**DIRECTIONS FOR THIS TASK:**
Copy verbatim the block of lines in the entries below whose first line contains "mk_io (Seg [0;" and whose last line contains "sh' (chdirs session_init))". Leave out all other lines.

**RAW DATA:**
- - - - -
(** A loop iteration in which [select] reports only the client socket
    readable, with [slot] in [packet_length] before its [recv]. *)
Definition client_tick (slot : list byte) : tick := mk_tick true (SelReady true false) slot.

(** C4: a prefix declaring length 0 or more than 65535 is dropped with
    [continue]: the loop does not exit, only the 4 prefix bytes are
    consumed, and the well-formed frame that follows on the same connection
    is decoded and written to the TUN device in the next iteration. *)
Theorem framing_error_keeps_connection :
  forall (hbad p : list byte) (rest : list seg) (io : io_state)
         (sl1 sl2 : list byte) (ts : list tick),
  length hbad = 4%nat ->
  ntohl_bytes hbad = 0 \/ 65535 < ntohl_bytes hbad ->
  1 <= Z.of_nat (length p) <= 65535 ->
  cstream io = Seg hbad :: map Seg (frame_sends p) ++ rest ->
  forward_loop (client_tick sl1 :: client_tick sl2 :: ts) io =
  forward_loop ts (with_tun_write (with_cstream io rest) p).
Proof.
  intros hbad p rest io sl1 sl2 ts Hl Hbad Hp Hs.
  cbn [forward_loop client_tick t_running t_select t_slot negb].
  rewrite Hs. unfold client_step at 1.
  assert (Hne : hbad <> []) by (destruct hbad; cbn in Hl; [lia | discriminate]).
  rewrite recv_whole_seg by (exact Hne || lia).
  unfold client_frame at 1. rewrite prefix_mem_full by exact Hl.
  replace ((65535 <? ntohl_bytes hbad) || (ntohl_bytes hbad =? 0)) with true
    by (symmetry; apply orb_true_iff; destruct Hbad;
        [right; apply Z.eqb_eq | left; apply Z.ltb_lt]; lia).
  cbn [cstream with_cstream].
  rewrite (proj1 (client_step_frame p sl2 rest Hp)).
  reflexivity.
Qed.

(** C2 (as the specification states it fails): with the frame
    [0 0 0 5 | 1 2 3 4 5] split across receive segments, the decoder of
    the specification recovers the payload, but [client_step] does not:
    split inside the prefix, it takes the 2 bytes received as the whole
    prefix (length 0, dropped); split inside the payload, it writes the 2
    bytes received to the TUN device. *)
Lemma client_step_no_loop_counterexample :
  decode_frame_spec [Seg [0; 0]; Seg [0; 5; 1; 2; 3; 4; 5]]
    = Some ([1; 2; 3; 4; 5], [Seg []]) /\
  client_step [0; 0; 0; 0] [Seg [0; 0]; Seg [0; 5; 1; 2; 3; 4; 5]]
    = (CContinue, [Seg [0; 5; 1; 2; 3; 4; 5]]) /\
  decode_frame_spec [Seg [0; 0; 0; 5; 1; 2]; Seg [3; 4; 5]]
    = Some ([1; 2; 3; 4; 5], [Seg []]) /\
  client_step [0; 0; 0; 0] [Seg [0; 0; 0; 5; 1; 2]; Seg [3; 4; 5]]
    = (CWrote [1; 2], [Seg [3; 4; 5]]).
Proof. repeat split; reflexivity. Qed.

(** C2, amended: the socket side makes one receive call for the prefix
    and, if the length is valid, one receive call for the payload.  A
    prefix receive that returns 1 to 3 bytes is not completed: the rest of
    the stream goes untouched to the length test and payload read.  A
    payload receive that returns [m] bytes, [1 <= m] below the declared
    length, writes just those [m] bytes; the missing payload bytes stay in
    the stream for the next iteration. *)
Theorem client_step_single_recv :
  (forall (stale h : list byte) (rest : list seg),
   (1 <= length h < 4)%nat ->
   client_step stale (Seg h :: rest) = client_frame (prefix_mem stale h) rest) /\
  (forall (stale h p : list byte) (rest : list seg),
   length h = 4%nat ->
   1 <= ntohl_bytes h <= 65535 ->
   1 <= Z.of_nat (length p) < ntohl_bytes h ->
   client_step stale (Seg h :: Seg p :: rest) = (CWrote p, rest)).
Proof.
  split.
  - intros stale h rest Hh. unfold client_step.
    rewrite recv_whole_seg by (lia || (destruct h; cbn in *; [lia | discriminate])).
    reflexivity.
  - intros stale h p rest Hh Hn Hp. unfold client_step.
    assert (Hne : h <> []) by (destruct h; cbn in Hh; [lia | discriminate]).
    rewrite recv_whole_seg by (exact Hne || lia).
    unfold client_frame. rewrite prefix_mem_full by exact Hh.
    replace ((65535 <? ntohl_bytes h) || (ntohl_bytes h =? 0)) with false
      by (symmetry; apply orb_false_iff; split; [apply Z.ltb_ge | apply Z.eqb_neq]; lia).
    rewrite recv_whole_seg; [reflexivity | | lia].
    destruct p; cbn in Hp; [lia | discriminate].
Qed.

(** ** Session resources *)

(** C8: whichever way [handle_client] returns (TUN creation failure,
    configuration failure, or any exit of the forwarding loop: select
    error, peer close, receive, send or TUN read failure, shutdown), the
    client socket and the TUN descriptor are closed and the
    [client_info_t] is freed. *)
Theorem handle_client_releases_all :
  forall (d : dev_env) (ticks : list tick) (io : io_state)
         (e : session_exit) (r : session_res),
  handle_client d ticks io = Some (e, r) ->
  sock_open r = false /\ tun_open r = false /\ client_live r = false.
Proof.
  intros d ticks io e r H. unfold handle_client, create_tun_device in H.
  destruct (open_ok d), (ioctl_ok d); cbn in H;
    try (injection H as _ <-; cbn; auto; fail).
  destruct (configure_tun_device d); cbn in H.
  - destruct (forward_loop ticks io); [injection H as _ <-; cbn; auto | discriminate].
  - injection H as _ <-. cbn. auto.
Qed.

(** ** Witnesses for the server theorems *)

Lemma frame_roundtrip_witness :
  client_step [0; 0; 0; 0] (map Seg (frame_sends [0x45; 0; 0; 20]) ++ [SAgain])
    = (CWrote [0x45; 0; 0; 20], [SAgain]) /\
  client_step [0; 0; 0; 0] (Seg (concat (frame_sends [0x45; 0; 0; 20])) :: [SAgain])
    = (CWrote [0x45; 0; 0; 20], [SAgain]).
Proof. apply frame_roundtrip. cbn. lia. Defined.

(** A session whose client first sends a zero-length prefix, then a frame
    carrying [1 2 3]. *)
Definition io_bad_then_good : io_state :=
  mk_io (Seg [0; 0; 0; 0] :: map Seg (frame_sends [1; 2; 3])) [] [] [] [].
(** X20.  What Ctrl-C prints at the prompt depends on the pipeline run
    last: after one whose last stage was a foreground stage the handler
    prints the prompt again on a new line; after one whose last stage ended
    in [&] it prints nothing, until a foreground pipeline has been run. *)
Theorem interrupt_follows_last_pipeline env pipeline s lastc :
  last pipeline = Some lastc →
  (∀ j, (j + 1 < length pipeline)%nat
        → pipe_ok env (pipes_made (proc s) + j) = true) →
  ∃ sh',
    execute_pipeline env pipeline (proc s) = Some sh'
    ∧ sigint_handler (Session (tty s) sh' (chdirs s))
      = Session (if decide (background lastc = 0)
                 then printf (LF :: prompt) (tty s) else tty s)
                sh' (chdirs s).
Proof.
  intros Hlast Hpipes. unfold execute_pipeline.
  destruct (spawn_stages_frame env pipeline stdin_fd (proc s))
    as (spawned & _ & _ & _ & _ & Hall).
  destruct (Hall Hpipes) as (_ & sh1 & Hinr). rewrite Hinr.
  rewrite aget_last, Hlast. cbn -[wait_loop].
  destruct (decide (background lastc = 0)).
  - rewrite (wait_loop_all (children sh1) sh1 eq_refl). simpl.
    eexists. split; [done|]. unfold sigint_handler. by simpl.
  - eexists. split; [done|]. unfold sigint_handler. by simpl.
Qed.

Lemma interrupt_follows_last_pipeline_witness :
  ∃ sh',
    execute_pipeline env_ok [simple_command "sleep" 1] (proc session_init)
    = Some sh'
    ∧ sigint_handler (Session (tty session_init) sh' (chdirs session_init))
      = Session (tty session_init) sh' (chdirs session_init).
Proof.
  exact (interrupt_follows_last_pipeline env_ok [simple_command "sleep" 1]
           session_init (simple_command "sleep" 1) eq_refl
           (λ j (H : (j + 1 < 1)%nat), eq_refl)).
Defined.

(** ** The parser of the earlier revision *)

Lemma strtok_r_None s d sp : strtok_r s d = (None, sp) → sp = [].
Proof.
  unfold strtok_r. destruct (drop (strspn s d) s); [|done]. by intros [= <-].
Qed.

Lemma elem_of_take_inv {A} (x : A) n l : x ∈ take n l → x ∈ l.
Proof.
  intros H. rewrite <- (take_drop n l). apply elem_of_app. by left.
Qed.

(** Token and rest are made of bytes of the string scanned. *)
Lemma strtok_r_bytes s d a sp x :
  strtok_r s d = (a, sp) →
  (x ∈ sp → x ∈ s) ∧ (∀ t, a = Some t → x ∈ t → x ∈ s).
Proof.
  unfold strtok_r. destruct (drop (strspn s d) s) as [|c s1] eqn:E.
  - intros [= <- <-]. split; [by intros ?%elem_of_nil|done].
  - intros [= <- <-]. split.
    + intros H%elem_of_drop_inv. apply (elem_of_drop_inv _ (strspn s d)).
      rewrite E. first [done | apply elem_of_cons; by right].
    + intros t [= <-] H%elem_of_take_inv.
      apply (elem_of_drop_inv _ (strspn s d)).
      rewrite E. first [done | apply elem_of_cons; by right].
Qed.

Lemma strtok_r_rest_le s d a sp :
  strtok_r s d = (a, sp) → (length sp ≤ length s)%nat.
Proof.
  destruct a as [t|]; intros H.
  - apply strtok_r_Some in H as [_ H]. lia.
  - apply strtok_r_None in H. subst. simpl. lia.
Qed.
- - - - -
**WRITTEN REPLY:**
  mk_io (Seg [0; 0; 0; 0] :: map Seg (frame_sends [1; 2; 3])) [] [] [] [].
(** X20.  What Ctrl-C prints at the prompt depends on the pipeline run
    last: after one whose last stage was a foreground stage the handler
    prints the prompt again on a new line; after one whose last stage ended
    in [&] it prints nothing, until a foreground pipeline has been run. *)
Theorem interrupt_follows_last_pipeline env pipeline s lastc :
  last pipeline = Some lastc →
  (∀ j, (j + 1 < length pipeline)%nat
        → pipe_ok env (pipes_made (proc s) + j) = true) →
  ∃ sh',
    execute_pipeline env pipeline (proc s) = Some sh'
    ∧ sigint_handler (Session (tty s) sh' (chdirs s))
      = Session (if decide (background lastc = 0)
                 then printf (LF :: prompt) (tty s) else tty s)
                sh' (chdirs s).
Proof.
  intros Hlast Hpipes. unfold execute_pipeline.
  destruct (spawn_stages_frame env pipeline stdin_fd (proc s))
    as (spawned & _ & _ & _ & _ & Hall).
  destruct (Hall Hpipes) as (_ & sh1 & Hinr). rewrite Hinr.
  rewrite aget_last, Hlast. cbn -[wait_loop].
  destruct (decide (background lastc = 0)).
  - rewrite (wait_loop_all (children sh1) sh1 eq_refl). simpl.
    eexists. split; [done|]. unfold sigint_handler. by simpl.
  - eexists. split; [done|]. unfold sigint_handler. by simpl.
Qed.

Lemma interrupt_follows_last_pipeline_witness :
  ∃ sh',
    execute_pipeline env_ok [simple_command "sleep" 1] (proc session_init)
    = Some sh'
    ∧ sigint_handler (Session (tty session_init) sh' (chdirs session_init))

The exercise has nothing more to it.